Lemma quad_decode is_last pad chunk quad :
  quad_of pad chunk quad -> pad = 0 \/ is_last = true -> decode_quad is_last quad = Ok chunk.
Proof.
  intros Hq Hl.
  destruct Hq as [t a0 a1 a2 c0 c1 c2 c3 Ht H0 H1 H2 K0 K1 K2 K3
                 |t a0 a1 c0 c1 c2 Ht H0 H1 H2 K0 K1 K2|t a0 c0 c1 Ht H0 H2 K0 K1].
  - erewrite decode_quad_value;
      [|by rewrite (read_symbol _ _ _ _ _ _ K0), (read_symbol _ _ _ _ _ _ K1),
             (read_symbol _ _ _ _ _ _ K2), (read_symbol _ _ _ _ _ _ K3)|by apply N.mod_lt..].
    unfold quad_value. rewrite symbols_join by done. simpl.
    by rewrite (as_u8_spec _ _ H0), (as_u8_spec _ _ H1), (as_u8_spec _ _ H2).
  - destruct Hl as [?| ->]; [done|].
    erewrite decode_quad_value;
      [|by rewrite (read_symbol _ _ _ _ _ _ K0), (read_symbol _ _ _ _ _ _ K1),
             (read_symbol _ _ _ _ _ _ K2)|by first [apply N.mod_lt|done]..].
    assert (t mod 64 = 0)%N as H3 by (clear -H2; euclid).
    pose proof (symbols_join t Ht) as Hj. rewrite H3 in Hj.
    unfold quad_value. rewrite Hj, H2. simpl.
    by rewrite (as_u8_spec _ _ H0), (as_u8_spec _ _ H1).
  - destruct Hl as [?| ->]; [done|].
    erewrite decode_quad_value;
      [|by rewrite (read_symbol _ _ _ _ _ _ K0), (read_symbol _ _ _ _ _ _ K1)
       |by first [apply N.mod_lt|done]..].
    assert (t mod 64 = 0 /\ t / 64 mod 64 = 0)%N as [H3 H4] by (clear -H2; split; euclid).
    pose proof (symbols_join t Ht) as Hj. rewrite H3, H4 in Hj.
    unfold quad_value. rewrite Hj, H2. simpl.
    by rewrite (as_u8_spec _ _ H0).
Qed.

Lemma read_quad_some is_last c0 c1 c2 c3 buf pad :
  read_quad is_last 0 [c0; c1; c2; c3] [0; 0; 0; 0]%N 0 = Ok (buf, pad) ->
  exists s0 s1 s2 s3, buf = [s0; s1; s2; s3]
    /\ decode_symbol c0 = Ok s0 /\ decode_symbol c1 = Ok s1
    /\ (pad = 0 /\ decode_symbol c2 = Ok s2 /\ decode_symbol c3 = Ok s3
        \/ pad = 1 /\ is_last = true /\ decode_symbol c2 = Ok s2 /\ c3 = PAD /\ s3 = 0%N
        \/ pad = 2 /\ is_last = true /\ c2 = PAD /\ c3 = PAD /\ s2 = 0%N /\ s3 = 0%N).
Proof.
  intros Hr. cbn [read_quad] in Hr.
  repeat (case_match; simplify_eq/=); repeat (case_bool_decide; simplify_eq/=; try lia);
    destruct is_last; simplify_eq/=; naive_solver.
Qed.

Lemma as_u8_mod (n : N) : N_of_ascii (as_u8 n) = (n mod 256)%N.
Proof. unfold as_u8. rewrite N_ascii_embedding; [done|by apply N.mod_lt]. Qed.

Lemma decode_quad_of is_last quad chunk :
  length quad = 4 -> decode_quad is_last quad = Ok chunk ->
  exists pad, quad_of pad chunk quad /\ (pad = 0 \/ is_last = true).
Proof.
  intros Hlen Hd. destruct quad as [|c0 [|c1 [|c2 [|c3 [|? ?]]]]]; try discriminate Hlen.
  destruct (read_quad is_last 0 [c0; c1; c2; c3] [0; 0; 0; 0]%N 0) as [[buf pad]|e] eqn:Hr;
    [|unfold decode_quad in Hd; by rewrite Hr in Hd].
  destruct (read_quad_some _ _ _ _ _ _ _ Hr) as (s0 & s1 & s2 & s3 & -> & K0 & K1 & Hpad).
  destruct (symbol_encode _ _ K0) as (B0 & _). destruct (symbol_encode _ _ K1) as (B1 & _).
  assert (s2 < 64 /\ s3 < 64)%N as [B2 B3].
  { destruct Hpad as [(_ & K2 & K3)|[(_ & _ & K2 & _ & ->)|(_ & _ & _ & _ & -> & ->)]];
      [|by destruct (symbol_encode _ _ K2)|done].
    by destruct (symbol_encode _ _ K2), (symbol_encode _ _ K3). }
  rewrite (decode_quad_value _ _ _ _ _ _ _ Hr B1 B2 B3) in Hd. unfold quad_value in Hd.
  destruct (symbol_digits _ _ _ _ B0 B1 B2 B3) as (D0 & D1 & D2 & D3 & Ht).
  set (t := (s0 * 262144 + s1 * 4096 + s2 * 64 + s3)%N) in *.
  destruct Hpad as [(-> & K2 & K3)|[(-> & -> & K2 & -> & ->)|(-> & -> & -> & -> & -> & ->)]];
    simpl in Hd.
  - simplify_eq. exists 0. split; [|by left].
    apply (quad_full t); rewrite ?as_u8_mod, ?D0, ?D1, ?D2, ?D3; done.
  - destruct (t mod 256 =? 0)%N eqn:E; simplify_eq/=. apply N.eqb_eq in E.
    exists 1. split; [|by right]. apply (quad_pad1 t); rewrite ?as_u8_mod, ?D0, ?D1, ?D2; done.
  - destruct (t mod 65536 =? 0)%N eqn:E; simplify_eq/=. apply N.eqb_eq in E.
    exists 2. split; [|by right]. apply (quad_pad2 t); rewrite ?as_u8_mod, ?D0, ?D1; done.
Qed.

(** ** Whole texts *)

Inductive text_of : list ascii -> list ascii -> Prop :=
| text_nil : text_of [] []
| text_last pad chunk quad :
    quad_of pad chunk quad -> pad <> 0 -> text_of chunk quad
| text_cons chunk quad bytes text :
    quad_of 0 chunk quad -> text_of bytes text -> text_of (chunk ++ bytes) (quad ++ text).

Lemma quad_lengths pad chunk quad :
  quad_of pad chunk quad -> length quad = 4 /\ length chunk + pad = 3 /\ 1 <= length chunk.
Proof. intros []; simpl; lia. Qed.

Lemma text_encode bytes text : text_of bytes text -> encode bytes = Some text.
Proof.
  induction 1 as [|pad chunk quad Hq Hp|chunk quad bytes text Hq _ IH]; [done|..].
  - pose proof (quad_encode _ _ _ Hq) as He. unfold encode.
    destruct Hq; try done; cbn [chunks3 mapM]; rewrite He; done.
  - pose proof (quad_encode _ _ _ Hq) as He. unfold encode in *.
    inversion Hq; subst. cbn [app chunks3 mapM]. rewrite He. cbn [mbind option_bind].
    destruct (mapM encode_chunk (chunks3 bytes)); simplify_eq/=. done.
Qed.

Lemma text_exists bytes : exists text, text_of bytes text.
Proof.
  induction bytes as [|a|a b|a b c bytes [text IH]] using chunks3_ind.
  - exists []. constructor.
  - destruct (chunk_quad [a]) as [quad Hq]; [simpl; lia|]. exists quad. by apply (text_last 2).
  - destruct (chunk_quad [a; b]) as [quad Hq]; [simpl; lia|]. exists quad. by apply (text_last 1).
  - destruct (chunk_quad [a; b; c]) as [quad Hq]; [simpl; lia|].
    exists (quad ++ text). by apply (text_cons [a; b; c]).
Qed.
(* ===== verification/Rings.v ===== *)
(** * Bounded output rings

    Console and command output is kept in rings that drop the oldest bytes.
    Three of them live in memory: [Module ConsoleRing] is the physical
    circular buffer of [d2b-core] ([console_ring.rs]); [Module HelperRing] is
    the cursor ring of [d2b-unsafe-local-helper] ([output_ring.rs]);
    [Module ExecRing] is the ring of [d2b-guestd] ([exec.rs]).

    [Class Ring] is what the three have in common, and [Class RingLaws] what
    each promises: it represents a history of written bytes, of which it keeps
    the last [capacity].  The theorems of each ring compare its read with a
    slice of that history. *)

From S2P Require Import Prelude.

(** ** The reference: a window of the written bytes *)

(** Offset of the oldest byte a ring of capacity [cap] still holds. *)
Definition window_start (cap : nat) (history : list ascii) : N :=
  N.of_nat (length history - cap).

Definition written (history : list ascii) : N := N.of_nat (length history).

(** At most [n] bytes of the stream from logical offset [offset] on. *)
Definition stream_slice (history : list ascii) (offset n : N) : list ascii :=
  take (N.to_nat n) (drop (N.to_nat offset) history).
(** ** Cleanup after a crash *)

Fixpoint csafe (p : prog (result unit FileRingError)) (pm : StreamMeta) : Prop :=
  match p with
  | Return _ => True
  | AtomicWrite c k =>
      exists e l, c = encode (set_flags e l pm)
        /\ forall r, csafe (k r) (set_flags e l pm) /\ csafe (k r) pm
  | ReadSidecar k =>
      csafe (k (Ok (encode pm))) pm /\ (forall kind, csafe (k (Err kind)) pm)
  | WriteByte _ _ _ | SyncData _ | DataLen _ | ReadByte _ _ => False
  end.

Lemma mark_stream_lost_safe pm : meta_wf pm -> csafe mark_stream_lost pm.
Proof.
  intros Hwf. simpl. split; [|done]. rewrite decode_encode by by apply meta_wf_fits. simpl.
  destruct (lost pm && eof pm); [done|]. simpl. exists true, true. split; [done|].
  by intros [].
Qed.

Lemma live_flags S lo hi w pm e l :
  live S lo hi w pm -> live S lo hi (mkWorld (file w) (encode (set_flags e l pm))) (set_flags e l pm).
Proof.
  intros [Hs [Hwf He Hst Hlen] Hg Hc]. split; [done| |done..].
  split; [by apply flags_wf|done..].
Qed.

Lemma csafe_step S p lo hi w pm p' w' :
  live S lo hi w pm -> csafe p pm -> prog_step p w p' w' ->
  exists pm', live S lo hi w' pm' /\ csafe p' pm' /\ advances lo pm lo pm'.
Proof.
  intros Hl Hp Hstep. destruct Hstep; simpl in Hp; try done.
  - destruct Hp as (e & l & -> & Hk). exists (set_flags e l pm).
    split; [by apply live_flags|]. split; [apply Hk|split; simpl; lia].
  - destruct Hp as (e & l & -> & Hk). exists (set_flags e l pm).
    split; [by apply live_flags|]. split; [apply Hk|split; simpl; lia].
  - destruct Hp as (e & l & -> & Hk). exists pm. split; [done|]. split; [apply Hk|split; lia].
  - destruct Hp as [Hk _]. exists pm. pose proof Hl as [Hs _ _ _]. rewrite Hs.
    split; [done|]. split; [done|split; lia].
  - destruct Hp as [_ Hk]. exists pm. split; [done|]. split; [done|split; lia].
Qed.
Record TargetLabels := mkTargetLabels {
  labels : list string;
  had_suffix : bool;
  had_scheme : bool
}.

Definition target_labels (raw : string) : parsed TargetLabels :=
  let '(body, had_scheme) :=
    match strip_prefix "d2b://" raw with
    | Some rest => (rest, true)
    | None => (raw, false)
    end in
  if String.eqb body "" then Err Empty
  else
    let labels := split_dots body in
    if bool_decide (last labels = Some TARGET_SUFFIX) then
      let labels := removelast labels in
      if bool_decide (labels = []) then Err MissingWorkload
      else Ok (mkTargetLabels labels true had_scheme)
    else Ok (mkTargetLabels labels false had_scheme).

Fixpoint reject_reserved_labels (labels : list string) : parsed unit :=
  match labels with
  | [] => Ok tt
  | l :: labels =>
      if String.eqb l "all" || String.eqb l "*" then Err SelectorNotAllowed
      else if String.eqb l TARGET_SUFFIX then Err ReservedLabel
      else reject_reserved_labels labels
  end.

Definition parse_realm_labels (labels : list string) : parsed RealmPath :=
  try? realm_labels := collect (label <$> labels) in
  match RealmPath_new realm_labels with
  | Some p => Ok p
  | None => Err BadRealmPath
  end.

Definition parse_qualified_labels (labels : list string) : parsed RealmTarget :=
  try? _ := reject_reserved_labels labels in
  match labels with
  | [] => Err MissingWorkload
  | first :: rest =>
      try? workload := label first in
      if bool_decide (rest = []) then Err MissingRealm
      else try? realm := parse_realm_labels rest in Ok (mkRealmTarget workload realm)
  end.

Definition parse_legacy_labels (labels : list string) : parsed LegacyNodeQualifiedTarget :=
  try? _ := reject_reserved_labels labels in
  match labels with
  | [] => Err MissingWorkload
  | first :: second :: ((_ :: _) as rest) =>
      try? workload := label first in
      try? node := label second in
      try? realm := parse_realm_labels rest in
      Ok (mkLegacyNodeQualifiedTarget workload node realm)
  | _ => Err MissingRealm
  end.

(** [RealmTarget::parse] *)
Definition parse_realm_target (raw : string) : parsed RealmTarget :=
  try? l := target_labels raw in
  if negb (had_suffix l) then
    if had_scheme l then Err MissingSuffix
    else match labels l with
         | [_] => Err BareAliasRequiresContext
         | _ => Err MissingSuffix
         end
  else parse_qualified_labels (labels l).

(** [LegacyNodeQualifiedTarget::parse] *)
Definition parse_legacy_node_qualified (raw : string) : parsed LegacyNodeQualifiedTarget :=
  try? l := target_labels raw in
  if negb (had_suffix l) then Err MissingSuffix else parse_legacy_labels (labels l).

(** ** The parser with context *)

Record RealmTargetParser := mkRealmTargetParser {
  default_realm : option RealmPath;
  aliases : gmap string (list RealmTarget);
  legacy_node_labels : gset string
}.

Definition legacy_for_known_node (labels : list string) (legacy_node_labels : gset string) :
    parsed (option LegacyNodeQualifiedTarget) :=
  match labels with
  | _ :: second :: _ :: _ =>
      if bool_decide (legacy_node_labels = ∅) then Ok None
      else match parse_label second with
           | Err _ => Ok None
           | Ok node =>
               if bool_decide (node ∈ legacy_node_labels)
               then try? legacy := parse_legacy_labels labels in Ok (Some legacy)
               else Ok None
           end
  | _ => Ok None
  end.

Definition parse_qualified (self : RealmTargetParser) (labels : list string) : parsed RealmTarget :=
  try? known := legacy_for_known_node labels (legacy_node_labels self) in
  match known with
  | Some legacy => Err (LegacyNodeQualified legacy (suggested_realm_target legacy))
  | None => parse_qualified_labels labels
  end.

(** The candidates without repetition, in the order they first appear. *)
Definition distinct (candidates : list RealmTarget) : list RealmTarget :=
  fold_left (fun seen c => if bool_decide (c ∈ seen) then seen else seen ++ [c]) candidates [].
(* ===== verification/Gateway.v ===== *)
(** * The display gateway ([d2b-gateway]): credential and ledger

    [Module Handshake] is the one-shot session credential ([handshake.rs]) with
    HMAC-SHA256 as a parameter, [Module Ledger] the session table with its
    quotas and state machine ([ledger.rs]).  [Orchestrator.v] drives both. *)

From S2P Require Import Prelude Ids Streams Frame.

Module Handshake.

(** ** The session credential *)

Record SessionBinding := mkSessionBinding {
  realm : string;
  generation : N;
  session_id : string;
  epoch : N;
  operation_id : string;
  principal : string;
  workload : string;
  not_after : N
}.

#[global] Instance SessionBinding_eq_dec : EqDecision SessionBinding.
Proof. solve_decision. Defined.

(** [SessionBinding::new] *)
Definition SessionBinding_new (realm : RealmPath) (generation : N) (session_id : string)
    (epoch : N) (operation_id principal workload : string) (not_after : N) : SessionBinding :=
  mkSessionBinding (target_form realm) generation session_id epoch operation_id principal
    workload not_after.

(** [format!("{}:{}", session_id, epoch)] *)
Definition replay_key (self : SessionBinding) : string :=
  session_id self +:+ ":" +:+ pretty (epoch self).

(** [to_be_bytes] *)
Definition be_bytes (width : nat) (n : N) : list ascii := reverse (le_bytes width n).

(** The [put] of [canonical]: a big-endian [u32] length and the field. *)
Definition put (field : list ascii) : list ascii :=
  be_bytes 4 (N.of_nat (length field) mod 2 ^ 32) ++ field.

Definition canonical (self : SessionBinding) : list ascii :=
  put (chars "d2b-display-session-v1")
  ++ put (chars (realm self))
  ++ put (be_bytes 8 (generation self))
  ++ put (chars (session_id self))
  ++ put (be_bytes 8 (epoch self))
  ++ put (chars (operation_id self))
  ++ put (chars (principal self))
  ++ put (chars (workload self))
  ++ put (be_bytes 8 (not_after self)).

Record Handshake := mkHandshake {
  binding : SessionBinding;
  mac : list ascii
}.

Inductive HandshakeError : Set :=
| HandshakeError_BadMac
| HandshakeError_StaleGeneration
| HandshakeError_Expired
| HandshakeError_BindingMismatch
| HandshakeError_Replay
| HandshakeError_Malformed.

#[global] Instance HandshakeError_eq_dec : EqDecision HandshakeError.
Proof. solve_decision. Defined.

(** [SetReplayGuard]: the keys claimed so far. *)
Definition SetReplayGuard : Type := gset string.

Definition claim (key : string) (self : SetReplayGuard) : bool * SetReplayGuard :=
  (negb (bool_decide (key ∈ self)), {[key]} ∪ self).

Section hmac.
(** HMAC-SHA256 of a message under a secret. *)
Variable hmac : list ascii -> list ascii -> list ascii.

(** [Handshake::sign] *)
Definition sign (binding : SessionBinding) (secret : list ascii) : Handshake :=
  mkHandshake binding (hmac secret (canonical binding)).

Open Scope rust_scope.

Definition verify (handshake : Handshake) (secret : list ascii) (expected : SessionBinding)
    (current_generation now : N) : handler SetReplayGuard HandshakeError unit :=
  let b := binding handshake in
  h_reject (negb (bool_decide (hmac secret (canonical b) = mac handshake))) HandshakeError_BadMac ?;
  h_reject (negb (generation b =? current_generation)%N) HandshakeError_StaleGeneration ?;
  h_reject (not_after b <=? now)%N HandshakeError_Expired ?;
  h_reject (negb (bool_decide (realm b = realm expected))
            || negb (bool_decide (session_id b = session_id expected))
            || negb (epoch b =? epoch expected)%N
            || negb (bool_decide (operation_id b = operation_id expected))
            || negb (bool_decide (principal b = principal expected))
            || negb (bool_decide (workload b = workload expected))
            || negb (not_after b =? not_after expected)%N
            || negb (generation b =? generation expected)%N) HandshakeError_BindingMismatch ?;
  fun replay =>
    let '(first, replay) := claim (replay_key b) replay in
    if first then (Ok tt, replay) else (Err HandshakeError_Replay, replay).
Lemma open_accepted_trace id seed app g r g' :
  in_state id Minting g -> (world g).2 = [] -> open_accepted id seed app g = (r, g') ->
  match r with
  | Ok o => open_session_id o = id /\ in_state id Running g'
            /\ left_over (world g').2 = {[inl (listener o); inr (agent o)]}
  | Err e => fails id e (world g').2 (session_state (ledger g') id)
  end.
Proof.
  intros Hs Ht. unfold open_accepted, fresh, on_world. unfold_handler. cbn [now_unix new_secret traced].
  unfold pass. destruct (now_unix (world g).1) as [now w1]. cbn [fst snd world ledger].
  destruct (new_secret w1) as [secret w2]. cbn [fst snd world ledger].
  unfold audit_open_admitted, audit_running.
  destruct (audit _ _ _ _ _ _ _) as [[[]|e] g3] eqn:E3; apply audit_step in E3 as [El3 Et3];
    cbn [world ledger fst snd] in El3, Et3; rewrite Ht in Et3.
  2: { intros [= <- <-]. left. split; [exact Et3|]. rewrite El3. exact Hs. }
  assert (in_state id Minting g3) as Hs3 by (unfold in_state; by rewrite El3).
  unfold or_undo. destruct (drive_open _ _ _ _ _) as [[o|e] g4] eqn:E4;
    apply drive_open_trace in E4 as (t & Et4 & Hr); try exact Hs3; rewrite Et3 in Et4;
    cbn [ctx_session_id] in Hr.
  - destruct Hr as (Ho & Hrun & Hleft). rewrite Ho.
    destruct (audit _ _ _ _ _ _ g4) as [[[]|e] g5] eqn:E5; apply audit_step in E5 as [El5 Et5];
      rewrite Et4 in Et5; cbn [Datatypes.app] in Et5; intros [= <- <-];
      assert (in_state id Running g5) as Hr5 by (unfold in_state; by rewrite El5).
    + rewrite Et5, left_over_recorded. done.
    + right. right. split_and! ; [by rewrite Et5, last_cons, last_snoc|done|].
      exists (listener o), (agent o). by rewrite Et5, left_over_recorded.
  - pose proof (fail_session_world id g4) as Hw.
    destruct (fail_session id g4) as [rf g5] eqn:Ef. cbn [snd] in Hw.
    intros [= <- <-]. right. left. rewrite Hw, Et4. cbn [Datatypes.app].
    destruct Hr as [Hleft Hstate]. split.
    + destruct Hleft as [Hl|[Hn ->]]; [by left|right]. split; [|done].
      by intros [_ Hu]%Forall_cons.
    + intros [_ Hu]%Forall_cons. destruct (Hstate Hu) as (s & Hs4 & Hc).
      destruct (fail_session_failed id s g4 Hs4 Hc) as (l & E & Hf).
      rewrite Ef in E. by simplify_eq.
Qed.

Lemma close_trace o g r g' :
  (world g).2 = [] -> close o g = (r, g') ->
  exists rl ra l1 l2 l3 l4,
    (world g').2 = [Awaited (Called_close (listener o) rl) l1 l2;
                    Awaited (Called_cleanup (agent o) ra) l3 l4]
    /\ r = result_and rl ra
    /\ (in_state (open_session_id o) Running g -> undisturbed (open_session_id o) (world g').2 ->
        in_state (open_session_id o) Closed g').
Proof.
  set (id := open_session_id o). intros Ht. unfold close. fold id. unfold_handler. unfold ignore.
  destruct (on_ledger (transition id Stopping) g) as [r0 g1] eqn:E1.
  assert (world g1 = world g) as Hw1.
  { unfold on_ledger in E1. destruct (transition _ _ _). by simplify_eq. }
  destruct (close_listener _ _) as [rl g2] eqn:E2; apply note_step in E2; rewrite Hw1, Ht in E2.
  destruct (cleanup _ _) as [ra g3] eqn:E3; apply note_step in E3; rewrite E2 in E3.
  destruct (on_ledger (transition id Closed) g3) as [r4 g4] eqn:E4.
  assert (world g4 = world g3) as Hw4.
  { unfold on_ledger in E4. destruct (transition _ _ _). by simplify_eq. }
  intros [= <- <-]. rewrite Hw4, E3. eexists _, _, _, _, _, _. split; [done|]. split; [done|].
  intros Hs [H1 [H2 _]%Forall_cons]%Forall_cons.
  destruct (transition_done id _ Stopping g Hs I) as (l & E & Hs1). rewrite E1 in E. simplify_eq.
  assert (in_state id Stopping g3) as Hs3 by (unfold in_state in *; congruence).
  destruct (transition_done id _ Closed g3 Hs3 I) as (l' & E & Hs4). rewrite E4 in E. by simplify_eq.
Qed.
End lifecycle.


(** ** A small world *)

Record demo_world := mkDemoWorld {
  dw_held : gmap string (gset resource);
  dw_spawn_fails : bool
}.

Definition demo_held (w : demo_world) (id : string) : gset resource := default ∅ (dw_held w !! id).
+-------+
What you need to do:
For the listing above, print only the lines starting at the line containing "- destruct (chunk_quad [a])" and ending at the line containing "- destruct (chunk_quad [a; b;", exactly, both included.

Answer to this problem:
  - destruct (chunk_quad [a]) as [quad Hq]; [simpl; lia|]. exists quad. by apply (text_last 2).
  - destruct (chunk_quad [a; b]) as [quad Hq]; [simpl; lia|]. exists quad. by apply (text_last 1).
  - destruct (chunk_quad [a; b; c]) as [quad Hq]; [simpl; lia|].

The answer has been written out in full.